▶ _DIRECTIONS FOR THIS TASK_: Once the line containing "destruct (add_ranges_ok _" has been printed, stop; print every line before it exactly, starting at the top of the material below.
[Start of section]
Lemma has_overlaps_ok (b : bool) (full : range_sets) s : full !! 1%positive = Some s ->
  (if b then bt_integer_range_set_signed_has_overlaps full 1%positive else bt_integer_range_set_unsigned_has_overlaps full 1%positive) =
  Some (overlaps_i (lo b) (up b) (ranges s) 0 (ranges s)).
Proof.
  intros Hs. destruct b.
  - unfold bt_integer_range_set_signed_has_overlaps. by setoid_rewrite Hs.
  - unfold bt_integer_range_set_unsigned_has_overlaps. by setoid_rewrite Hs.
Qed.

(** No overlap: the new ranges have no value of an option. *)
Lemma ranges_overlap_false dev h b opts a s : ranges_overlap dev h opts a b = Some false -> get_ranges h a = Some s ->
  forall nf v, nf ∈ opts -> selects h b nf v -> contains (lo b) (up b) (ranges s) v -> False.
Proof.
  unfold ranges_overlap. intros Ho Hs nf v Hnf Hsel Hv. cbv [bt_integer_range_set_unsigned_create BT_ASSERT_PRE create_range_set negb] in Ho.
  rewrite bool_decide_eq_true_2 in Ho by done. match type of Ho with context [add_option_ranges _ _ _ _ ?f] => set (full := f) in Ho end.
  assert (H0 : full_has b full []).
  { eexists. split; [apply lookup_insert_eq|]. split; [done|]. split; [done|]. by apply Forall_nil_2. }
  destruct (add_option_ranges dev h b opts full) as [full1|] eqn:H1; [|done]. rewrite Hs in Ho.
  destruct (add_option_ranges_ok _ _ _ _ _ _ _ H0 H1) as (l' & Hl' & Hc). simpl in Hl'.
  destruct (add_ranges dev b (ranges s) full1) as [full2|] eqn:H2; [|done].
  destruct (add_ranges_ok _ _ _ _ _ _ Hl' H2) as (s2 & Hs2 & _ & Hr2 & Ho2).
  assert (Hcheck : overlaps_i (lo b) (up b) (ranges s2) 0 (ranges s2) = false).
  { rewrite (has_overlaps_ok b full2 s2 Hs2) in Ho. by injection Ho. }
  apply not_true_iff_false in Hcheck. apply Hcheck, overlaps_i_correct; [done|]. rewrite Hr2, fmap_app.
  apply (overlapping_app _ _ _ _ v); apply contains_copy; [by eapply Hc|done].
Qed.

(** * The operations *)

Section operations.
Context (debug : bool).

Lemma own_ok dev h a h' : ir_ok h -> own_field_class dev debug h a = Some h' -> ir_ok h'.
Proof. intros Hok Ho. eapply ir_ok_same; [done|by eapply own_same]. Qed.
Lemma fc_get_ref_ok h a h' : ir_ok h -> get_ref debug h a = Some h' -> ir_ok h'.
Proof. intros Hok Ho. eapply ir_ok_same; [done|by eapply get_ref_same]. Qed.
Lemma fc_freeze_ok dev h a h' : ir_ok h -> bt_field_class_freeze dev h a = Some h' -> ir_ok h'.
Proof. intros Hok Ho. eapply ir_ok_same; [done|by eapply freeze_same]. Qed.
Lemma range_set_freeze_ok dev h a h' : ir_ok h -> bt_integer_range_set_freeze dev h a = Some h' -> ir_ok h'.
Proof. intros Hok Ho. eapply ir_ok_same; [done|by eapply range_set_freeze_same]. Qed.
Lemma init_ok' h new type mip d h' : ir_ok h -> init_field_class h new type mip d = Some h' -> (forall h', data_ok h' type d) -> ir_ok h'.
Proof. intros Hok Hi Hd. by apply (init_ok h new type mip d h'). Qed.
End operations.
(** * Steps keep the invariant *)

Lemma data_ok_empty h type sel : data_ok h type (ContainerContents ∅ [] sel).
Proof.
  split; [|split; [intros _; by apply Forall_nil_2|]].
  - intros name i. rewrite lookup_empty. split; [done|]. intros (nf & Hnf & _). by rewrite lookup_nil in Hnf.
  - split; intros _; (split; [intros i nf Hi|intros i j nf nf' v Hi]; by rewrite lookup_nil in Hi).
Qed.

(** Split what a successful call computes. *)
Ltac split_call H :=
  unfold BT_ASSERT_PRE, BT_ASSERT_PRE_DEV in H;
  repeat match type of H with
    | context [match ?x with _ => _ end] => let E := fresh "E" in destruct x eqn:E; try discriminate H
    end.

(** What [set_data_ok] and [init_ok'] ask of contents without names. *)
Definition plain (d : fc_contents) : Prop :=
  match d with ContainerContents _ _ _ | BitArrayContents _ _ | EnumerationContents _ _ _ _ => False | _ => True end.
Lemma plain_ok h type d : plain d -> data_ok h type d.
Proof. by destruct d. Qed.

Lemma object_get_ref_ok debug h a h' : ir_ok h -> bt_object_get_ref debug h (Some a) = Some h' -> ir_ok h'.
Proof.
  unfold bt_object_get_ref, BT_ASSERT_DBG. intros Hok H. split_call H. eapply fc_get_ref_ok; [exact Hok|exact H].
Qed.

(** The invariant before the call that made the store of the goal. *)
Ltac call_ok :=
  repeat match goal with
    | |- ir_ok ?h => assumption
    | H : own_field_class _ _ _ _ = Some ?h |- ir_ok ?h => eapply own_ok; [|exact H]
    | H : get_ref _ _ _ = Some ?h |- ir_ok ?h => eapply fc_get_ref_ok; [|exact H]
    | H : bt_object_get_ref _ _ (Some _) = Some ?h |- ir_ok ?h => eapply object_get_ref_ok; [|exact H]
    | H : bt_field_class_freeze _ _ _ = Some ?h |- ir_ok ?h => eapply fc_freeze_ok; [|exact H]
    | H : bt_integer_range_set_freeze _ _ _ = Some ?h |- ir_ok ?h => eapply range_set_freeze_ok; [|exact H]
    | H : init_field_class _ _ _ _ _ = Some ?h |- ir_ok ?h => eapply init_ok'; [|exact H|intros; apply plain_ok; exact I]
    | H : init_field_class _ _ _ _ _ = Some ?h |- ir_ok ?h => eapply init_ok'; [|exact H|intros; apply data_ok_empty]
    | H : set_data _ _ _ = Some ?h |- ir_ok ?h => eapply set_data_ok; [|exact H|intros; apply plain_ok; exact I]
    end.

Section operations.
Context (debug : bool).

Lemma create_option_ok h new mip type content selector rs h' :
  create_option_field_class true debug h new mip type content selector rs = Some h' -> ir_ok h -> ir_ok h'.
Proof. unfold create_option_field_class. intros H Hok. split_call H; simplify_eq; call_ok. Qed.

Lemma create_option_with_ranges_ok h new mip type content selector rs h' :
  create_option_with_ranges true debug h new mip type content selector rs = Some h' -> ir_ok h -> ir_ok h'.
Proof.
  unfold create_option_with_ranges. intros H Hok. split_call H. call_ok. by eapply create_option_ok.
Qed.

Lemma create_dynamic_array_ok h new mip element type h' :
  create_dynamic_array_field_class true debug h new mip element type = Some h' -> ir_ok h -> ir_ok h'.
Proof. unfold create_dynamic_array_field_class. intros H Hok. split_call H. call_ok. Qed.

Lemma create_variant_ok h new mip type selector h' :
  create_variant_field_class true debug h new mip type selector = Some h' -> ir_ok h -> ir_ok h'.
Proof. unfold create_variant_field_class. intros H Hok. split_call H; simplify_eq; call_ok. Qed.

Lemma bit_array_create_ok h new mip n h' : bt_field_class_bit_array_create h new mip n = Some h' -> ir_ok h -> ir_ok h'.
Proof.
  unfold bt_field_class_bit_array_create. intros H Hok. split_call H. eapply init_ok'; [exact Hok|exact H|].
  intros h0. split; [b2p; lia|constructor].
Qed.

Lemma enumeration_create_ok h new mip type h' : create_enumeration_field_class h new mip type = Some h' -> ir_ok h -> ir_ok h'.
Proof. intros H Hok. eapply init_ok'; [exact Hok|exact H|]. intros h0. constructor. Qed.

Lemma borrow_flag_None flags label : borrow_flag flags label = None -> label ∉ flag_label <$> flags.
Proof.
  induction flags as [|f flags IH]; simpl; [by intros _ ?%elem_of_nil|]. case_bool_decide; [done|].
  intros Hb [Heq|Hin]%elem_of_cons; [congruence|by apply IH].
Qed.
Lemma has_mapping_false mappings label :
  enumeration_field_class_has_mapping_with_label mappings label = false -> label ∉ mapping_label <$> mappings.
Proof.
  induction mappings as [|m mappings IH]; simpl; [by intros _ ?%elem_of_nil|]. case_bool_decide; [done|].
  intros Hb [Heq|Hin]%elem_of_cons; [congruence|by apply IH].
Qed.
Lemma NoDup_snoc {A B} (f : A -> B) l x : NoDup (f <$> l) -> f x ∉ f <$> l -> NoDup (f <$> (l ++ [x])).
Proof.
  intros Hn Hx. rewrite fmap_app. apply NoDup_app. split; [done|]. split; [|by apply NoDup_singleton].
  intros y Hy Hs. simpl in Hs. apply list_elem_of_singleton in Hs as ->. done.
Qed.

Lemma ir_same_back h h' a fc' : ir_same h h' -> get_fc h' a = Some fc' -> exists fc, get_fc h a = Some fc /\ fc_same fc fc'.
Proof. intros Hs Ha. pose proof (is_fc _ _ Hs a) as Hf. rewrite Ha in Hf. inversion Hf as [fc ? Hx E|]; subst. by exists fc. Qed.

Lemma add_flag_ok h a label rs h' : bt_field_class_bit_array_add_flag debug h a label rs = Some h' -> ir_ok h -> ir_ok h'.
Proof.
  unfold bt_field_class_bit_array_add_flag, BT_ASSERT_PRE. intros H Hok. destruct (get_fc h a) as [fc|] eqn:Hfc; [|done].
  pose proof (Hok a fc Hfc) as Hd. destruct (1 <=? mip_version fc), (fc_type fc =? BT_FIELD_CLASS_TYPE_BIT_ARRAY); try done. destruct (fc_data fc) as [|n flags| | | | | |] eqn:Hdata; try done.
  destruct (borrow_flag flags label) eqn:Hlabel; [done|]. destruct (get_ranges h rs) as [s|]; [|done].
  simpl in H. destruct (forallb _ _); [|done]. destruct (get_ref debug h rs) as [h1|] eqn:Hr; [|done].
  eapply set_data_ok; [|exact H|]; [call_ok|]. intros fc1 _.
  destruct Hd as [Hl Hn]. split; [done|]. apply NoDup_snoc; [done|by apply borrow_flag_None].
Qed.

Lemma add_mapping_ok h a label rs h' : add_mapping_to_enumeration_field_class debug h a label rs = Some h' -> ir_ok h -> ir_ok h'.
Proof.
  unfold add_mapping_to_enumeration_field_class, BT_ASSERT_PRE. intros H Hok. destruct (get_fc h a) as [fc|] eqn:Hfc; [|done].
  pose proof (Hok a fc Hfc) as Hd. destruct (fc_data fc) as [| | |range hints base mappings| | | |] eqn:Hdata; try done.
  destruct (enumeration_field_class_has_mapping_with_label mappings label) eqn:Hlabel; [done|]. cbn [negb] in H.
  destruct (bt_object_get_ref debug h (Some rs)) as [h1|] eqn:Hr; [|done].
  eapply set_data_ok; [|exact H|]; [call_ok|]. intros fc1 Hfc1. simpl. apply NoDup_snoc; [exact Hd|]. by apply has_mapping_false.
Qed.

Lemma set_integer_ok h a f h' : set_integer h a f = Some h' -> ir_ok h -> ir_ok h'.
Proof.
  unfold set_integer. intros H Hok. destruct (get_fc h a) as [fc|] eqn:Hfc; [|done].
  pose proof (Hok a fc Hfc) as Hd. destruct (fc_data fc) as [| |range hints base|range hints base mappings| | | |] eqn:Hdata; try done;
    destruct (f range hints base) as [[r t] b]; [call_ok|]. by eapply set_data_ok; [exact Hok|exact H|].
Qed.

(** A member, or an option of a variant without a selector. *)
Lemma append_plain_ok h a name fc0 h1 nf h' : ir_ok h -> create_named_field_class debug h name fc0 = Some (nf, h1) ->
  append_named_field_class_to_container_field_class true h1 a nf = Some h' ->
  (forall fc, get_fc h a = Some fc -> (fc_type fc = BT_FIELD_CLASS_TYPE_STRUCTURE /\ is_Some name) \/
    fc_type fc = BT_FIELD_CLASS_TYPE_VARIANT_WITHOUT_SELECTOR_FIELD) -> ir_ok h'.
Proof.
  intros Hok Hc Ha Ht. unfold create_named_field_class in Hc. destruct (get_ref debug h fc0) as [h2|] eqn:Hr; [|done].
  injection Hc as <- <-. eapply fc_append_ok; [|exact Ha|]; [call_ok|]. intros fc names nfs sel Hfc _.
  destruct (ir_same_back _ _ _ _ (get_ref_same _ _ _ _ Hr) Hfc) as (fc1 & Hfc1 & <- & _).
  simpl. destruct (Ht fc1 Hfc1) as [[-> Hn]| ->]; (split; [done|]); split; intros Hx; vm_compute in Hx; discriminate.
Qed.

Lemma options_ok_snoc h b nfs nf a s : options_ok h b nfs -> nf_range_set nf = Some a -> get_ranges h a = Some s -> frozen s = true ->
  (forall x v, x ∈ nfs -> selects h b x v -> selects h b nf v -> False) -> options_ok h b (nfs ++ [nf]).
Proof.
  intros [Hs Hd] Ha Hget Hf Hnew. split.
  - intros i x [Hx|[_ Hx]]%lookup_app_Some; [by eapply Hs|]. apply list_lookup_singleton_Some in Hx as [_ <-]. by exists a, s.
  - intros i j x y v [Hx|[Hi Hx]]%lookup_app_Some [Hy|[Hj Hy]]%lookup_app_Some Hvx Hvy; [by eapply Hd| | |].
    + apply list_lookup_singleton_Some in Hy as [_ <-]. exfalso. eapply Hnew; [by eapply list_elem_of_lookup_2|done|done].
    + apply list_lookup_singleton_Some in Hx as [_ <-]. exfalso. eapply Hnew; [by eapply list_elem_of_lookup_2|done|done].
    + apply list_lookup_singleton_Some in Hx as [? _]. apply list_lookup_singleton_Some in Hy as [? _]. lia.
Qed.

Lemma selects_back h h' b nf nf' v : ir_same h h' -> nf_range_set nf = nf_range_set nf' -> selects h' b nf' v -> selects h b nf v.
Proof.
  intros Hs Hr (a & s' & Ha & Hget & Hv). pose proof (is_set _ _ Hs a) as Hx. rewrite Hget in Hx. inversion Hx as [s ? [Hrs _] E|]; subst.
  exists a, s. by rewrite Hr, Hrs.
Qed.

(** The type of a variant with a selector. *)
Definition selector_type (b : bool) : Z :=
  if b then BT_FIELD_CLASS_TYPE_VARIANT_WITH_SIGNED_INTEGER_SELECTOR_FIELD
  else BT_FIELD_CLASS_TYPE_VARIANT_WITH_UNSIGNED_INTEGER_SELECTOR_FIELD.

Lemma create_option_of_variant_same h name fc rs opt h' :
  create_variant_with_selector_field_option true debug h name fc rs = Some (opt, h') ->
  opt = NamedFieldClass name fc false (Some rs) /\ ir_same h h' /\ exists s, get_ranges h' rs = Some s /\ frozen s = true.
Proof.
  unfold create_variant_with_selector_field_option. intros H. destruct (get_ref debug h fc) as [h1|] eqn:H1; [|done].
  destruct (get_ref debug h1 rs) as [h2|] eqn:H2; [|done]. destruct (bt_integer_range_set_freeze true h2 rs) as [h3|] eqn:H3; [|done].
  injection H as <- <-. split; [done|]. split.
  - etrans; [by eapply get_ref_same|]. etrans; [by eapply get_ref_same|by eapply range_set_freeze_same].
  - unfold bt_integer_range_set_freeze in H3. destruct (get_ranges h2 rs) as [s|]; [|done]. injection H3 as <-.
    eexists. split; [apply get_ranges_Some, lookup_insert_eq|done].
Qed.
[End of section]
▶ _REPLY_:
Lemma has_overlaps_ok (b : bool) (full : range_sets) s : full !! 1%positive = Some s ->
  (if b then bt_integer_range_set_signed_has_overlaps full 1%positive else bt_integer_range_set_unsigned_has_overlaps full 1%positive) =
  Some (overlaps_i (lo b) (up b) (ranges s) 0 (ranges s)).
Proof.
  intros Hs. destruct b.
  - unfold bt_integer_range_set_signed_has_overlaps. by setoid_rewrite Hs.
  - unfold bt_integer_range_set_unsigned_has_overlaps. by setoid_rewrite Hs.
Qed.

(** No overlap: the new ranges have no value of an option. *)
Lemma ranges_overlap_false dev h b opts a s : ranges_overlap dev h opts a b = Some false -> get_ranges h a = Some s ->
  forall nf v, nf ∈ opts -> selects h b nf v -> contains (lo b) (up b) (ranges s) v -> False.
Proof.
  unfold ranges_overlap. intros Ho Hs nf v Hnf Hsel Hv. cbv [bt_integer_range_set_unsigned_create BT_ASSERT_PRE create_range_set negb] in Ho.
  rewrite bool_decide_eq_true_2 in Ho by done. match type of Ho with context [add_option_ranges _ _ _ _ ?f] => set (full := f) in Ho end.
  assert (H0 : full_has b full []).
  { eexists. split; [apply lookup_insert_eq|]. split; [done|]. split; [done|]. by apply Forall_nil_2. }
  destruct (add_option_ranges dev h b opts full) as [full1|] eqn:H1; [|done]. rewrite Hs in Ho.
  destruct (add_option_ranges_ok _ _ _ _ _ _ _ H0 H1) as (l' & Hl' & Hc). simpl in Hl'.
  destruct (add_ranges dev b (ranges s) full1) as [full2|] eqn:H2; [|done].
  destruct (add_ranges_ok _ _ _ _ _ _ Hl' H2) as (s2 & Hs2 & _ & Hr2 & Ho2).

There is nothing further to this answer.